Section 409A Provisions Sample Clauses

Section 409A Provisions. The payment of Shares under this Agreement is intended to be exempt from the application of Section 409A of the Code by reason of the short-term deferral exemption set forth in Treasury Regulation §1.409A-1(b)(4). Notwithstanding anything in the Plan or this Agreement to the contrary, to the extent that any amount or benefit hereunder that constitutes “deferred compensation” to the Participant under Section 409A is otherwise payable or distributable to the Participant under the Plan or this Agreement solely by reason of the occurrence of a Change in Control or due to the Participant’s Disability or separation from service, such amount or benefit will not be payable or distributable to the Participant by reason of such circumstance unless the Committee determines in good faith that (i) the circumstances giving rise to such Change in Control, Disability or separation from service meet the definition of a change in ownership or control, disability, or separation from service, as the case may be, in Section 409A(a)(2)(A) of the Code and applicable final regulations, or (ii) the payment or distribution of such amount or benefit would be exempt from the application of Section 409A by reason of the short-term deferral exemption or otherwise (including, but not limited to, a payment made pursuant to an involuntary separation arrangement that is exempt from Section 409A under the “short-term deferral” exception).
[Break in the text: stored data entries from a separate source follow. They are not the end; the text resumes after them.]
Lemma read_loop_sound s fis : forall idx off filled buf l, lens_ok fis -> 0 <= off ->
  off + Z.of_nat (length buf) <= total_len fis ->
  read_chunk_loop s idx fis off filled buf = Ok l ->
  exists d, l = filled ++ d /\ length d = length buf /\ stored s idx fis off d.
Proof.
  induction fis as [|fi fis IH]; intros idx off filled buf l Hok Hoff Ht.
  { unfold total_len in Ht. simpl in *. intros [= <-]. destruct buf; [|simpl in Ht; lia].
    exists []. split_and!; [done..|]. apply stored_nil. }
  rewrite read_chunk_loop_eq. apply Forall_cons in Hok as [Hfi Hok].
  unfold total_len in Ht. rewrite sumZ_fmap_cons in Ht. fold (total_len fis) in Ht.
  destruct (Z.ltb_spec (fi_len fi) off) as [Hskip|Hin].
  { intros (d & -> & Hd & Hs')%IH; [|done|lia|lia]. exists d. split_and!; [done..|].
    apply stored_skip; [lia|done]. }
  cbv zeta. set (n := Z.to_nat _). destruct (file_read s idx fi off n) as [data|e] eqn:Hr; [|done].
  destruct (file_read_sound s idx fi fis off n data) as [Hl Hst]; [done|lia|done|].
  rewrite length_drop. destruct (Nat.eqb_spec (length buf - n) 0) as [Hz|Hz].
  - intros [= <-]. exists data. split_and!; [done|lia|done].
  - intros (d & -> & Hd & Hs')%IH; [|done|done|rewrite length_drop; lia].
    exists (data ++ d). rewrite length_app, Hd, length_drop. split_and!; [by rewrite app_assoc|lia|].
    apply stored_app; [done|]. apply stored_skip; [lia|]. by replace (off + _ - _) with 0 by lia.
Qed.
Any payment or distribution that constitutes deferred compensation subject to Code Section 409A and that otherwise would be made to a Participant who is a specified employee as defined in Section 409A(a)(2)(B) of the Code on account of separation from service instead shall be made on the earlier of the date that is six months and one day after the date of the specified employee’s separation from service and the specified employee’s death.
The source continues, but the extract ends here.